As I have probably covered in past articles, I now try to only express all of that emotion through writing or when I'm around people I'm close to. However, being an Athens native for about 16 years has a certain price for a super expressive Pisces.

If you're from around here, let me just pretend like you've noticed my lovely face on the tiny mural in Sandy Creek Nature Center, pictured below.

"Yup, that's me!"- Raven Baxter Me

That iconic silhouette is from the verrrrrry sophisticated photoshoot pictured below.

This baby realllllly didn't like strangers. Me

You'll notice that I am not brandishing (yes, I know that's not good verb choice) the infant in the actual mural BUT that's only because clearly, the Lyndon House Arts Center recognized my star potential and decided to just go with me as the main subject of the artistic masterpiece squished beside the fire alarm.

However, that's all past fame in my view. Around age 15, I became a go-to Christmas-elf recruit for the Lyndon House Arts Center Holiday House. A very tall Christmas elf at that. My job was to entertain the little kids with storybooks and questions about their Christmas lists while they waited to take their own pictures with the Special Guest. This gig usually came with the occasional spotlight posted on Facebook, which I embraced.

Me with the Toy Maker.Me

Recently, a very terrifying "photoshoot" that I didn't know was a real "photoshoot" has come back to haunt me. Let me draw your attention to this lovely video made by Radar Production around the time of last year's Christmas Parade in beautiful Downtown Athens.

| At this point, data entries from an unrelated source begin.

(* ===== verification/SsaBranches.v ===== *)
(** * Constant branches

    [fold_constant_branches] does not panic and keeps a function in SSA form,
    and with it [fold_constants]: every turn of its loop makes the function
    smaller, so that the loop ends. *)

From S2P Require Export SsaFold.

(** ** Deleting at a position *)

Lemma position_spec (x : nat) l i :
  NoDup l -> position x l = Some i -> l !! i = Some x /\ delete i l = filter (fun y => y <> x) l.
Proof.
  revert i. induction l as [|y l IH]; intros i Hnd; simpl; [done|].
  apply NoDup_cons in Hnd as [Hni Hnd]. rewrite filter_cons.
  destruct (Nat.eqb_spec y x) as [->|Hne].
  - intros [= <-]. split; [done|]. simpl. rewrite decide_False by tauto. symmetry.
    clear IH. induction l as [|z l IH]; [done|]. rewrite filter_cons, decide_True.
    + f_equal. apply IH; [set_solver|]. by apply NoDup_cons in Hnd as [_ ?].
    + set_solver.
  - intros (j & Hj & ->)%fmap_Some. destruct (IH j Hnd Hj) as [H1 H2].
    split; [done|]. simpl. rewrite decide_True by done. by rewrite <- H2.
Qed.

Lemma position_elem (x : nat) l : x ∈ l -> is_Some (position x l).
Proof.
  induction l as [|y l IH]; simpl; [by intros ?%elem_of_nil|].
  destruct (Nat.eqb_spec y x) as [->|Hne]; [by eexists|].
  intros [->|H]%elem_of_cons; [done|]. destruct (IH H) as [i ->]. by eexists.
Qed.
Lemma prune_loop_spec indices :
  NoDup indices -> (forall j, j ∈ indices -> j < n) ->
  forall func1, fn_entry func1 = fn_entry func -> fn_params func1 = fn_params func ->
  (forall j, j ∈ indices -> block func1 j = block func j) ->
  exists func2, prune_loop func1 reachable indices = Some func2 /\
    fn_entry func2 = fn_entry func /\ fn_params func2 = fn_params func /\
    forall j, block func2 j = if decide (j ∈ indices) then pruned_at j <$> block func j
                              else block func1 j.
Proof.
  induction indices as [|i indices IH]; intros Hnd Hlt func1 He Hp Hsame; simpl.
  { exists func1. split_and!; try done. }
  apply NoDup_cons in Hnd as [Hni Hnd].
  destruct (lookup_lt_is_Some_2 (fn_blocks func) i) as [b Hb]; [apply Hlt; left|].
  fold (block func i) in Hb. rewrite Hsame, Hb by left. simpl. rewrite (wf_ids _ Hwf i b Hb).
  assert (exists func2, (if bool_decide (i ∈ reachable)
      then remove_edges func1 (dead_preds b) i else Some func1) = Some func2 /\
    fn_entry func2 = fn_entry func /\ fn_params func2 = fn_params func /\
    forall j, block func2 j = if decide (j = i) then Some (pruned_at i b) else block func1 j)
    as (func2 & Hf2 & He2 & Hp2 & Hb2).
  { unfold pruned_at. case_bool_decide as Hi.
    - destruct (remove_edges_spec func1 (dead_preds b) i b) as (f & Hf & H1 & H2 & H3);
        [by rewrite Hsame by left|by eapply well_formed_shape|].
      exists f. split_and!; [done|congruence|congruence|]. intros j. unfold block. rewrite H3.
      destruct (decide (j = i)) as [->|Hj].
      + apply list_lookup_insert_eq.
        assert (block func1 i = Some b) as Hb1 by (by rewrite Hsame by left).
        by eapply lookup_lt_Some.
      + by rewrite list_lookup_insert_ne.
    - exists func1. split_and!; try done. intros j. destruct (decide (j = i)) as [->|Hj]; [|done].
      by rewrite Hsame by left. }
  unfold dead_preds in Hf2. rewrite Hf2. simpl.
  destruct (IH Hnd) with (func1 := func2) as (func3 & Hf3 & He3 & Hp3 & Hb3).
  - intros j Hj. apply Hlt. by right.
  - done.
  - done.
  - intros j Hj. rewrite Hb2, decide_False by (by intros ->). apply Hsame. by right.
  - exists func3. split_and!; try done. intros j. rewrite Hb3.
    destruct (decide (j ∈ indices)) as [Hj|Hj].
    + by rewrite decide_True by (by right).
    + rewrite Hb2. destruct (decide (j = i)) as [->|Hji].
      * rewrite decide_True by left. by rewrite Hb.
      * rewrite decide_False; [done|]. set_solver.
Qed.

Lemma pruned_dropped j b :
  block func j = Some b -> j ∈ reachable ->
  dropped b (pruned_at j b) (fun u => u ∈ reachable).
Proof.
  intros Hb Hj. unfold pruned_at. rewrite bool_decide_eq_true_2 by done.
  destruct (drop_preds_dropped (dead_preds b) b) as [H1 H2 H3 H4 H5 H6];
    [by eapply well_formed_shape|]. constructor; try done. rewrite H4.
  apply list_filter_iff_elem. intros u Hu. unfold dead_preds.
  rewrite list_elem_of_In, filter_In, <- list_elem_of_In.
  destruct (decide (u ∈ reachable)) as [Hr|Hr].
  - rewrite bool_decide_eq_true_2 by done. simpl. split; [done|]. by intros _ [_ ?].
  - rewrite bool_decide_eq_false_2 by done. simpl. split; [tauto|done].
Qed.

(** ** The order *)

Definition order : list BlockId := merge_sort le (elements reachable).

Lemma order_elem v : v ∈ order <-> v ∈ reachable.
Proof. unfold order. by rewrite merge_sort_Permutation, elem_of_elements. Qed.

Lemma order_NoDup : NoDup order.
Proof. unfold order. rewrite merge_sort_Permutation. apply NoDup_elements. Qed.

Lemma order_filter : order = filter (fun v => v ∈ reachable) (seq 0 n).
Proof.
  apply (StronglySorted_unique le).
  - apply StronglySorted_merge_sort; [intros ? ? ?; lia|intros ? ?; lia].
  - assert (forall k m, StronglySorted le (filter (fun v => v ∈ reachable) (seq k m))) as H.
    { intros k m. revert k. induction m as [|m IH]; intros k; [constructor|]. cbn [seq].
      rewrite filter_cons. case_decide; [|apply IH]. constructor; [apply IH|].
      apply Forall_forall. intros x [_ Hx%elem_of_seq]%list_elem_of_filter. lia. }
    apply H.
  - apply NoDup_Permutation; [apply order_NoDup|apply NoDup_filter, NoDup_seq|].
    intros v. rewrite order_elem, list_elem_of_filter, elem_of_seq. split; [|tauto].
    intros Hv. split; [done|]. pose proof (reachable_lt v Hv). lia.
Qed.

Lemma order_length : length order = size reachable.
Proof. unfold order. by rewrite merge_sort_Permutation. Qed.

Abbreviation rk := (rank order).

Lemma remap_rank v : v ∈ reachable -> remap reachable v = Some (rk v).
Proof. intros Hv. apply (rank_position order order_NoDup). by apply order_elem. Qed.

Lemma rk_inj u v : u ∈ reachable -> v ∈ reachable -> rk u = rk v -> u = v.
Proof.
  intros Hu Hv. apply (rank_inj order order_NoDup); by apply order_elem.
Qed.

(** ** Renumbering *)

Definition rank_stmt (s : SsaStatement) : SsaStatement :=
  match stmt_op s with
  | Phi phi => {| stmt_id := stmt_id s;
                  stmt_op := Phi {| edges := map rk (edges phi); values := values phi |};
                  stmt_span := stmt_span s |}
  | _ => s
  end.

Definition rank_term (t : Terminator) : Terminator :=
  match t with
  | Jump target => Jump (rk target)
  | Branch c t e => Branch c (rk t) (rk e)
  | Return v => Return v
  end.

Definition rank_block (b : SsaBlock) : SsaBlock :=
  {| blk_id := rk (blk_id b); stmts := map rank_stmt (stmts b);
     terminator := rank_term (terminator b); preds := map rk (preds b);
     succs := map rk (succs b) |}.

Lemma rank_stmt_id s : stmt_id (rank_stmt s) = stmt_id s.
Proof. unfold rank_stmt. by destruct (stmt_op s). Qed.
Lemma walk_dominators seen pending e d :
  walk seen pending -> e ∈ seen ++ pending -> dominator_in d e -> d <> e -> d ∈ seen.
Proof.
  intros Hw He Hd Hne. apply (idoms_chain _ _ Hidoms) in Hd; [|by eapply walk_reached].
  apply rtc_inv in Hd as [->|(y & [Hy Hn] & Hc)]; [done|].
  assert (y ∈ seen) as Hys by by eapply walk_parent. clear Hy Hn Hne He e.
  induction Hc as [y|y z d [Hz Hn] Hc IH]; [done|]. apply IH.
  eapply (walk_parent _ _ Hw y); [|done|done]. apply elem_of_app. by left.
Qed.

Lemma dom_children_elem b c : c ∈ dom_children idoms b <-> c <> b /\ idoms !! c = Some b.
Proof.
  unfold dom_children. rewrite list_elem_of_In, filter_In, <- list_elem_of_In.
  rewrite (merge_sort_Permutation le), elem_of_elements, elem_of_dom.
  rewrite andb_true_iff, negb_true_iff, Nat.eqb_neq, bool_decide_eq_true. split; [tauto|].
  intros [? H]. rewrite H. eauto.
Qed.

Lemma dom_children_unique b : NoDup (dom_children idoms b).
Proof.
  apply NoDup_ListNoDup, List.NoDup_filter, NoDup_ListNoDup.
  rewrite (merge_sort_Permutation le). apply NoDup_elements.
Qed.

Holiday Highlights 2017 drive.google.com

Around the thirty-second mark, you get a face full of hideous Christmas elf just beaming at the camera. That's me, unfortunately. Now, me, being a high schooler still, was very confident that my second family at Lyndon House would just be uploading this lovely video to their Facebook and maybe Online Athens or something- that's usually the highest level of stardom achievable in Dawgs nation for a lame high-school senior. However, I was very, very wrong.

disgustingMe

This ghastly close-up I mentioned earlier has resurfaced this holiday season of 2018 and has apparently been making its way around TV Channels and stream services as an advertisement for Downtown Athens. While I am very honored to represent this lovely town...I DON'T WANT THAT PICTURE TO BE THE ONE THAT GETS PUBLICIZED. Also, I only became aware of this when multiple- MULTIPLE- classmates I went to high school with, as well as new college friends, started spamming my Snapchat with this hideous thing. I got many many questions and comments, ranging from "HOw?", "What?", "Are you serious?" and "iS THis real?" to "wow", "amazing", and "yikes."

Yikes indeed.

In this stressful finals season, I am now supposed to be eased by the knowledge that my friends who are currently binge-watching New Girl on FX get to be jump-scared by the 5-foot-9 Christmas Elf, Snickerdoodle, and her pudgy little cheeks.

As distressed and Grinch-like as I sound in this article, I guess my soul is just trying to wish everyone a happy holiday season since my actual body is too immersed in chemistry, Spanish, and human development to do it. And that I think my modeling days are over, as beautiful as they have been. Please let them be over.

Happy Holidays, readers! Thanks for bearing with the kid pics.